[Source records]

+-------+

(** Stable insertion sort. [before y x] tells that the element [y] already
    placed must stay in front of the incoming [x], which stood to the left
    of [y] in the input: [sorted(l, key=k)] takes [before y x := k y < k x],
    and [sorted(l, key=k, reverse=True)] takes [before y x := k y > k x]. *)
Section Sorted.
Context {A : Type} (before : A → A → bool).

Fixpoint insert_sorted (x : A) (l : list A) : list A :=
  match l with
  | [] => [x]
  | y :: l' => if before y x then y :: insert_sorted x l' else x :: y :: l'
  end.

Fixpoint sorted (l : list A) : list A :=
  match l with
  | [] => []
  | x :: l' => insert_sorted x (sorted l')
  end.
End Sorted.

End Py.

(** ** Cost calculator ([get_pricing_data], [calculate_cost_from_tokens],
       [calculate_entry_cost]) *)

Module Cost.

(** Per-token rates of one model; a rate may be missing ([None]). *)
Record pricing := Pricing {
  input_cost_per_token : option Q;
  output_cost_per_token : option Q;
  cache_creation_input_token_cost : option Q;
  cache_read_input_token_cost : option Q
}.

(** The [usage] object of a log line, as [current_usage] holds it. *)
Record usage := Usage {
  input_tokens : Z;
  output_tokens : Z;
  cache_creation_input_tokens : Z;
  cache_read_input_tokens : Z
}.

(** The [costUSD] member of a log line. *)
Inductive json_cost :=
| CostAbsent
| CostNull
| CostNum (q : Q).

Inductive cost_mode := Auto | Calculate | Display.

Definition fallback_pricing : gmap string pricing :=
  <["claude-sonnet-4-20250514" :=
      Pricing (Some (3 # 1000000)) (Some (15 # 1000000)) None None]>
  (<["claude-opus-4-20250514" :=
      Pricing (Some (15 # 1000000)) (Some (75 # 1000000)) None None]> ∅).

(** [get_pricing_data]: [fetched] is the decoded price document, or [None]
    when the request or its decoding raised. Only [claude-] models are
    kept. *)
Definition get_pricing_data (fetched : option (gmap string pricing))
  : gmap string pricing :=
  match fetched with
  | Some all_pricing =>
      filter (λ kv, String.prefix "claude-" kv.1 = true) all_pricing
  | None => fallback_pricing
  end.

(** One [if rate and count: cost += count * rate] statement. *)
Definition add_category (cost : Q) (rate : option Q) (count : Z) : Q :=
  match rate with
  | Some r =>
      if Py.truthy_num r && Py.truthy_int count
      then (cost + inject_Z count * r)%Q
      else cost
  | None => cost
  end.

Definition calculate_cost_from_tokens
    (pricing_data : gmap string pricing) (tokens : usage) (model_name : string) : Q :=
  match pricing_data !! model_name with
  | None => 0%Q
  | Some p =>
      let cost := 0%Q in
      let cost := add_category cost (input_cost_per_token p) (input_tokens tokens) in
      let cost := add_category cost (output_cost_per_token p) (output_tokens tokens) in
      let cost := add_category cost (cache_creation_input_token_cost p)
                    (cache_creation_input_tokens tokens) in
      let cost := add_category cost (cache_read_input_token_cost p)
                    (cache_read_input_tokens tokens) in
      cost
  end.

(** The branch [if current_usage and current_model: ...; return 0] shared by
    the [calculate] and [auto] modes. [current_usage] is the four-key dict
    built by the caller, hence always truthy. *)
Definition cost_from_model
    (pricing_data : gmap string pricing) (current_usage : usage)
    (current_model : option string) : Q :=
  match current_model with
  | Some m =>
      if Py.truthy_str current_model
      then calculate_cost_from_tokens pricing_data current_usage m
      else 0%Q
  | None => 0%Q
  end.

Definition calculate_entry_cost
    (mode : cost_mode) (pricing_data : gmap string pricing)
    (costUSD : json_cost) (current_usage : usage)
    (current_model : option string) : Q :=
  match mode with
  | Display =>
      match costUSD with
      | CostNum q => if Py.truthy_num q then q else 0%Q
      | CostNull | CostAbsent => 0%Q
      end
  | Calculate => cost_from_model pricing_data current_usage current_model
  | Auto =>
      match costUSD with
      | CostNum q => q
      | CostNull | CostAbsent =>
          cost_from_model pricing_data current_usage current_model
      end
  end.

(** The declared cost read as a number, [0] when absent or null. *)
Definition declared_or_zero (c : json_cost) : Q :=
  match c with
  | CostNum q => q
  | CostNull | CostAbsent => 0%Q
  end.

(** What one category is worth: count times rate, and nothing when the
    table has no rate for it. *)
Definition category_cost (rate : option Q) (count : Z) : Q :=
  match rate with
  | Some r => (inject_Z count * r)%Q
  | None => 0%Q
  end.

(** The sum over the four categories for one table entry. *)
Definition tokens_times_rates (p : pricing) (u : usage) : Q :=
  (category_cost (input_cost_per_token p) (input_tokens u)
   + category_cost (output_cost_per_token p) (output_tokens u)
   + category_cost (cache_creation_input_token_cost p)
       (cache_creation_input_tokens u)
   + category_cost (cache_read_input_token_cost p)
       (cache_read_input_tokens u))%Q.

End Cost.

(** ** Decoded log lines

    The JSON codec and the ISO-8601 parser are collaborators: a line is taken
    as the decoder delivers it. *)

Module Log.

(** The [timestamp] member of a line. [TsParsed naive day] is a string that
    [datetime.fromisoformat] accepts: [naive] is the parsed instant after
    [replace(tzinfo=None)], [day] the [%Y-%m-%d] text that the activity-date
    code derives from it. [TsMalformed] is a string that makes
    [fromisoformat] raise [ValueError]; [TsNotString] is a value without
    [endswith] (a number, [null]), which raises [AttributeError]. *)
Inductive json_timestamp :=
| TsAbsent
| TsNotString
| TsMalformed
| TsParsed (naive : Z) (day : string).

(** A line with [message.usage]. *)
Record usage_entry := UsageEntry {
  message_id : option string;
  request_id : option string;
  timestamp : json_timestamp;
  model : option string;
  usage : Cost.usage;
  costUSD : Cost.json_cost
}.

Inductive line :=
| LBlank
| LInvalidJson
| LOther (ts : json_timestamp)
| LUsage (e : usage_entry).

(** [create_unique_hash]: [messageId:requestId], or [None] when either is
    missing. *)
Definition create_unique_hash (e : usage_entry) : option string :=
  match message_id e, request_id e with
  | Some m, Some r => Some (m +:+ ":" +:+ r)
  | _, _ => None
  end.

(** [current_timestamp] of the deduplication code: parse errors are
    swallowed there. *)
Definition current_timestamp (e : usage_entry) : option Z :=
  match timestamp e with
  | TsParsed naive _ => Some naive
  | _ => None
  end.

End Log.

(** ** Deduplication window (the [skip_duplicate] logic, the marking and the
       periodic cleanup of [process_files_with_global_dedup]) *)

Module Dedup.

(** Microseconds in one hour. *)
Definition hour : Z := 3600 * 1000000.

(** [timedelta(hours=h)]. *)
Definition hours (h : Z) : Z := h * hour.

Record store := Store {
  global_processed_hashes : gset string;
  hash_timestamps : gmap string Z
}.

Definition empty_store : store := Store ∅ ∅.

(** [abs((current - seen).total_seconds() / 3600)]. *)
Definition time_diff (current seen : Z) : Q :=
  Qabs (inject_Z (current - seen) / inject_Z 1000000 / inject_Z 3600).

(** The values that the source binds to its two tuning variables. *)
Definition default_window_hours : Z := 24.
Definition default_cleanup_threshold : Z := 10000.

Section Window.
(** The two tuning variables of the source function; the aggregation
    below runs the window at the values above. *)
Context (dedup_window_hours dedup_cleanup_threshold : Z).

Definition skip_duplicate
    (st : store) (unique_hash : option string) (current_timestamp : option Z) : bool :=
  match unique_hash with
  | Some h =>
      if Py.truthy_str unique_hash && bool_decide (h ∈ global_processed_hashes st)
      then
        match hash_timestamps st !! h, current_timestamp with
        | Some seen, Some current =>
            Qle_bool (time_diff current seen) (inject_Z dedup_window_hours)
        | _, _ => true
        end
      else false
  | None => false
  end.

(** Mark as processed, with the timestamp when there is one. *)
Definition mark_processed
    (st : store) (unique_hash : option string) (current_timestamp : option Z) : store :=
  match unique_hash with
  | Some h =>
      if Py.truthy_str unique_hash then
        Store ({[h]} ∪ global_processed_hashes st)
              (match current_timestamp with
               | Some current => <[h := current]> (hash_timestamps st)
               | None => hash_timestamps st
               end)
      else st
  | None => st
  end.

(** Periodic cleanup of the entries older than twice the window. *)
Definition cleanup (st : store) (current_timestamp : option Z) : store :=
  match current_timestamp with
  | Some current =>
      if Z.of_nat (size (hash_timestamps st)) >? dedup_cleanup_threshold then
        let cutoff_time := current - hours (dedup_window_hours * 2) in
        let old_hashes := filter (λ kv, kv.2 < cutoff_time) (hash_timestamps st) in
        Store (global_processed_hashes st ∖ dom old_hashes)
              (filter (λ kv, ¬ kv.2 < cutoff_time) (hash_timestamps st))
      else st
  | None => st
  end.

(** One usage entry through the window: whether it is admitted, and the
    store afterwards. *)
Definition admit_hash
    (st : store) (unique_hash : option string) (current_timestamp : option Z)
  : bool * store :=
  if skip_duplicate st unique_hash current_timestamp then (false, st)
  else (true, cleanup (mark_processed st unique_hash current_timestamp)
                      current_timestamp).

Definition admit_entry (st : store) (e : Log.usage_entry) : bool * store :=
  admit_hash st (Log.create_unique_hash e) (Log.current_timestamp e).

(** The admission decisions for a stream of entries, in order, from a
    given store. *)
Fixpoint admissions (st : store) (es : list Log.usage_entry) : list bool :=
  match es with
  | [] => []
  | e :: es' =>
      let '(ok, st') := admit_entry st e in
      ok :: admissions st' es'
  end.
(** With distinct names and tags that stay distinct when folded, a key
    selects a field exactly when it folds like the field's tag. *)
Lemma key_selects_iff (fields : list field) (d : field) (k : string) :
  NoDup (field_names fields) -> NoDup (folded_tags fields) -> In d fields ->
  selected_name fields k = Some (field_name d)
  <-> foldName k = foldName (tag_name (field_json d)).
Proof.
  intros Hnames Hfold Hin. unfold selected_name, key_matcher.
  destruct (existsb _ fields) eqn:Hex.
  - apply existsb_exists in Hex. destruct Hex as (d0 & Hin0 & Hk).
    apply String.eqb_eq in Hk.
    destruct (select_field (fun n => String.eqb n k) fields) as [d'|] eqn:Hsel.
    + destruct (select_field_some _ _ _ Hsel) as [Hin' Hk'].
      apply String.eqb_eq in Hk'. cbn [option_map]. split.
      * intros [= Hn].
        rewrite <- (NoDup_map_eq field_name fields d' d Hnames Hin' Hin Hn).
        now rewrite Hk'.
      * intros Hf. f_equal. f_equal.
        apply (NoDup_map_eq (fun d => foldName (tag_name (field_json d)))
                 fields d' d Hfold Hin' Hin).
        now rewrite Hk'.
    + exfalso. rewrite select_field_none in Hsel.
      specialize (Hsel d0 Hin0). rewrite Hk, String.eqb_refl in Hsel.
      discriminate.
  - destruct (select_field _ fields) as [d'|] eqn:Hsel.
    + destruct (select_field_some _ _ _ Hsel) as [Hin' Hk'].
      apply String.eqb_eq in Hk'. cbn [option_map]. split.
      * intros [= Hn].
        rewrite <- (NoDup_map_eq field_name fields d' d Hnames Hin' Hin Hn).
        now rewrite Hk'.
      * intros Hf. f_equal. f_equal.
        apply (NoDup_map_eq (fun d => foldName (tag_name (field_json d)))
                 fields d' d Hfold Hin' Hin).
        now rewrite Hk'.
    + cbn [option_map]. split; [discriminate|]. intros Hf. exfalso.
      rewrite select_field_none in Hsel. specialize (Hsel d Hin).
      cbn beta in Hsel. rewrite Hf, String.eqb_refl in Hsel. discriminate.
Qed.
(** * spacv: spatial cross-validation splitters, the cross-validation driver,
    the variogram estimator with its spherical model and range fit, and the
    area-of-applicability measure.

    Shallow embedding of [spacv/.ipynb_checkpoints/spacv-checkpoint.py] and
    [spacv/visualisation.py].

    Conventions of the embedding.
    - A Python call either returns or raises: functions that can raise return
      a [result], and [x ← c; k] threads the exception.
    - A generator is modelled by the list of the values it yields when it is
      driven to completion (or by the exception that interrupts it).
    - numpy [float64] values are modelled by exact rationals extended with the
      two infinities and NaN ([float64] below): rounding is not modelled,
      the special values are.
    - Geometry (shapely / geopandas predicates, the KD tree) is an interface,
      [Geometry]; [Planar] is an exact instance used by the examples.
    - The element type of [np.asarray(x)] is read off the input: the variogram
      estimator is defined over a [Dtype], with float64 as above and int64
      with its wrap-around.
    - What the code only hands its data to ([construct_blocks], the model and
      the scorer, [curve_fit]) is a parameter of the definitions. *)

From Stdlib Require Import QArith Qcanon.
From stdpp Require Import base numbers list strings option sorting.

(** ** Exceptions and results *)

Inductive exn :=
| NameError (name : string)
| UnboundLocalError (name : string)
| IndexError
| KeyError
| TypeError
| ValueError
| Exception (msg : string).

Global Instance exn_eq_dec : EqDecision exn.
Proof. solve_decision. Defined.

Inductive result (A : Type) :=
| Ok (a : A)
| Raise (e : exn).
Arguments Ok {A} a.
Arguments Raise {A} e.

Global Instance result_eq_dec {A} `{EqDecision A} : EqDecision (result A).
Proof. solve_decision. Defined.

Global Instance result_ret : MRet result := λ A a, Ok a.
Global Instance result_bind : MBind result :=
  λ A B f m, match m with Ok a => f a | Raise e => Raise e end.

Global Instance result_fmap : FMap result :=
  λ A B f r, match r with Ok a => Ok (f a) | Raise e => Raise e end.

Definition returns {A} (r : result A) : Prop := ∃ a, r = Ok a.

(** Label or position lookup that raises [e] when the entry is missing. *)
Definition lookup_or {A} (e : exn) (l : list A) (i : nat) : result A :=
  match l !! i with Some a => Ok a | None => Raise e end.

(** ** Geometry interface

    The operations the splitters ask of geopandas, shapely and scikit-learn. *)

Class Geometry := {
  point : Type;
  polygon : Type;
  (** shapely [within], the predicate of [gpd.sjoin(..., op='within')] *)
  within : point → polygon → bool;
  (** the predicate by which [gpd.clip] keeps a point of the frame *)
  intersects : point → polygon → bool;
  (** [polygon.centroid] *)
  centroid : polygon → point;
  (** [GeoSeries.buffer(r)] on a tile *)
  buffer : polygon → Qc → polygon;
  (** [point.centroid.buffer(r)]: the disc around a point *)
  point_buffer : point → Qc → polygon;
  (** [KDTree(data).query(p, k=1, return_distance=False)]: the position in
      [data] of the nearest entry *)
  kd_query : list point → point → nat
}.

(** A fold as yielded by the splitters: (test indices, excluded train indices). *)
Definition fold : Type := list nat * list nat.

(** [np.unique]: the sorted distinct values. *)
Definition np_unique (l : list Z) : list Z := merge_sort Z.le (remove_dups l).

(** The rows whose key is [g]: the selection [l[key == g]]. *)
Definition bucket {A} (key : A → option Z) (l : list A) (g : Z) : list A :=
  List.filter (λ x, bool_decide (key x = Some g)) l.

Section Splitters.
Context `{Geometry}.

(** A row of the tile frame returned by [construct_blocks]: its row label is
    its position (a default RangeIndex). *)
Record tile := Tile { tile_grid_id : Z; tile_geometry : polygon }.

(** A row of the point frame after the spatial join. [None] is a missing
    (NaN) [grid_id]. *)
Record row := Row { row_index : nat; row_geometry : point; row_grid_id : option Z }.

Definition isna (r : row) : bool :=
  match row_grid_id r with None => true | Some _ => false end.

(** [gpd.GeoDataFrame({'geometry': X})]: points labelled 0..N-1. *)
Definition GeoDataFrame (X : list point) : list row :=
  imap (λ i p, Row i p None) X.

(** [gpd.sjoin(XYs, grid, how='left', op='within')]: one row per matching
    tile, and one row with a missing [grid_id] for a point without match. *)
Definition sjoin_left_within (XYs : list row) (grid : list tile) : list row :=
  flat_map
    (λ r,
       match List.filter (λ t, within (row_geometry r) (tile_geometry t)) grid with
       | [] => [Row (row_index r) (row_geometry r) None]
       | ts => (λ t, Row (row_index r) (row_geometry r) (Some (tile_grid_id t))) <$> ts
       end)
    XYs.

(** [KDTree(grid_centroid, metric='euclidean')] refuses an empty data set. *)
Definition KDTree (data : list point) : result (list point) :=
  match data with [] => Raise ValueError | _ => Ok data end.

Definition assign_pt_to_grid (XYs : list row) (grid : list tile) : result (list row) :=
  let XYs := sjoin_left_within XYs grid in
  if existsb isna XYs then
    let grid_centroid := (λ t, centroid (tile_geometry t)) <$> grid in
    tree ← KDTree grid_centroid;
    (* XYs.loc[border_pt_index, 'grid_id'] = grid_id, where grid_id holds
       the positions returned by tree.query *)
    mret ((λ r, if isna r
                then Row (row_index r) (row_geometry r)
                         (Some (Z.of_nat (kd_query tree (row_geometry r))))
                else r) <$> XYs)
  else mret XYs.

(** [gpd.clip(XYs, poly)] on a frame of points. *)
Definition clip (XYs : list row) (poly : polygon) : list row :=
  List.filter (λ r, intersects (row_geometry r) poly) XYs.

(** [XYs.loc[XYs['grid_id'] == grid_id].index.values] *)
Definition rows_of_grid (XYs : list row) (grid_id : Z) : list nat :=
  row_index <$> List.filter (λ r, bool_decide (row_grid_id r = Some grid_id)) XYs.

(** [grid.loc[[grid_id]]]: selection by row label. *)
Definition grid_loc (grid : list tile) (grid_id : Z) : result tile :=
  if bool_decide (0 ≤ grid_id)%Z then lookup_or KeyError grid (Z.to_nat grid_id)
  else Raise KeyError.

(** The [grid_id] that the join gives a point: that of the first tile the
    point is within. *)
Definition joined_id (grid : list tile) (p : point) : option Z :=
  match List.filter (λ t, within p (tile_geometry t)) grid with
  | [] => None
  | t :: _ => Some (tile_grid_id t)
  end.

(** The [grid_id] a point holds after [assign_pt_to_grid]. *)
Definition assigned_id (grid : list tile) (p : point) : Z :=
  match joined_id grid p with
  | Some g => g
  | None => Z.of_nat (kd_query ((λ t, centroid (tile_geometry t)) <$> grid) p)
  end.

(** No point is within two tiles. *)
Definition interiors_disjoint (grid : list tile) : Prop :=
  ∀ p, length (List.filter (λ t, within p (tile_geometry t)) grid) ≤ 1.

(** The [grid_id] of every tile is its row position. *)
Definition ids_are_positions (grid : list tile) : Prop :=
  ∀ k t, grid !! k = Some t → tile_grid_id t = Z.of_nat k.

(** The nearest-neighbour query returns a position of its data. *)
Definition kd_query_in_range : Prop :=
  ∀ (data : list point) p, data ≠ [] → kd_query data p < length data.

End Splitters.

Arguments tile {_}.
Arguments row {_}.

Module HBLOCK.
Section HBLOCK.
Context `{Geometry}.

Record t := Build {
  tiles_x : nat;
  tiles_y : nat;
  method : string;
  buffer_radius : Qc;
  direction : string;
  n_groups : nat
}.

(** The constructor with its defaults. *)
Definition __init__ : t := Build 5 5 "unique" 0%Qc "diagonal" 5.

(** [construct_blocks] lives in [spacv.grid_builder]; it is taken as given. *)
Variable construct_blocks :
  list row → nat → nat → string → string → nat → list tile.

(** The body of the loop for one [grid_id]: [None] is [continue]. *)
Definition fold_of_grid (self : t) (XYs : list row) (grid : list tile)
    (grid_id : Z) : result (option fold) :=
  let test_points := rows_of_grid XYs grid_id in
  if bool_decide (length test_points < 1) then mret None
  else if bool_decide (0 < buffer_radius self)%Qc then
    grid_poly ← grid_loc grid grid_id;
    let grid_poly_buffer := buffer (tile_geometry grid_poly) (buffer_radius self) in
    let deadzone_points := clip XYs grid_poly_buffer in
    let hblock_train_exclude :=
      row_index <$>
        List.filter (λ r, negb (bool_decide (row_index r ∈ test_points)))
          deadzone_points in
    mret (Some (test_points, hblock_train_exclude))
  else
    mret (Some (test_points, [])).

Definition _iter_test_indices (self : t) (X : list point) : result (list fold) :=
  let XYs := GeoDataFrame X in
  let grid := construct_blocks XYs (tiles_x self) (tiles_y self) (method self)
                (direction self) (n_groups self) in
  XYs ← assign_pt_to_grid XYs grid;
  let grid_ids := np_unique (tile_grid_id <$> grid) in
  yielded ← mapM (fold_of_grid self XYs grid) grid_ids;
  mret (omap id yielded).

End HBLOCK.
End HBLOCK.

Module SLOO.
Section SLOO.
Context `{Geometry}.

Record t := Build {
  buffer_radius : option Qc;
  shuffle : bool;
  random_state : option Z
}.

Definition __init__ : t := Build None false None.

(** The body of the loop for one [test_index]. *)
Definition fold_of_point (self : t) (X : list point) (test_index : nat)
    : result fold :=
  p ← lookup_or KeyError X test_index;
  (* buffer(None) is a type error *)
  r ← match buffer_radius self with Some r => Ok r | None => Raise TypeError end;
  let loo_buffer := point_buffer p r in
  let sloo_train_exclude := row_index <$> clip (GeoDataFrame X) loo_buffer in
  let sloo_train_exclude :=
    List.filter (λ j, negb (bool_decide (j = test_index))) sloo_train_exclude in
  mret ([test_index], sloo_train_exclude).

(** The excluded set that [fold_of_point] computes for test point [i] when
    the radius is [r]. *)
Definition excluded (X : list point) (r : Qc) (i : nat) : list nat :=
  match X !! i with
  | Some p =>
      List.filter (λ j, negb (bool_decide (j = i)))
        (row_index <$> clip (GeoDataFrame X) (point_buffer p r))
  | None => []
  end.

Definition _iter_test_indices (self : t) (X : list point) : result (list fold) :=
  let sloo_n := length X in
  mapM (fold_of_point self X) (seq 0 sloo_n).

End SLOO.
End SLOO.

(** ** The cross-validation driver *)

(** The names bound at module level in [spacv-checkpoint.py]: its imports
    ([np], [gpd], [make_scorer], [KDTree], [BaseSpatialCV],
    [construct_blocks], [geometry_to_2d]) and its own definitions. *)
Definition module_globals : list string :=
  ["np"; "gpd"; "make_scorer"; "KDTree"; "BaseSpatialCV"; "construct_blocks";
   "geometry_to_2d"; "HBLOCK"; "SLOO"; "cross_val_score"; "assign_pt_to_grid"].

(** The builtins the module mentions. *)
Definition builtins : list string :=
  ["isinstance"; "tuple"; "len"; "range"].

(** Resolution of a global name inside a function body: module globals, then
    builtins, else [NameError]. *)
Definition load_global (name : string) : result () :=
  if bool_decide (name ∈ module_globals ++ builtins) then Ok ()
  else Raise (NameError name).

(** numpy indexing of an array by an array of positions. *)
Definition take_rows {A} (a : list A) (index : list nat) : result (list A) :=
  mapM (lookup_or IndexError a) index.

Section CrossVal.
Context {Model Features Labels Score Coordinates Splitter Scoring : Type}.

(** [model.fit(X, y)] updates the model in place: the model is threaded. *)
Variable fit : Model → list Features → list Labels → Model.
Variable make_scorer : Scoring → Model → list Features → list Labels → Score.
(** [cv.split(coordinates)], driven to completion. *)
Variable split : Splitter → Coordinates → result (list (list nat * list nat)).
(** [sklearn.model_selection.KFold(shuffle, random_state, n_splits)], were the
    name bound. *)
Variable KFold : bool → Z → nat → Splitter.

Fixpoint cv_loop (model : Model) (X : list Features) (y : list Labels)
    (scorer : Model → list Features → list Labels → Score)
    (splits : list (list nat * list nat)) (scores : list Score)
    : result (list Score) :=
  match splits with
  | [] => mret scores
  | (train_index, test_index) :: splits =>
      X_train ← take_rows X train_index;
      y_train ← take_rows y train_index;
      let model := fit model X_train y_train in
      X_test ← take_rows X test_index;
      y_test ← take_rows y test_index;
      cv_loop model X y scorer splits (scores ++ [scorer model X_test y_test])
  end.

+-------+

Copy the records above exactly, from the first line through the line containing "A → A → bool).", and include nothing else.

→ **Task output**:
(** Stable insertion sort. [before y x] tells that the element [y] already
    placed must stay in front of the incoming [x], which stood to the left
    of [y] in the input: [sorted(l, key=k)] takes [before y x := k y < k x],
    and [sorted(l, key=k, reverse=True)] takes [before y x := k y > k x]. *)
Section Sorted.
Context {A : Type} (before : A → A → bool).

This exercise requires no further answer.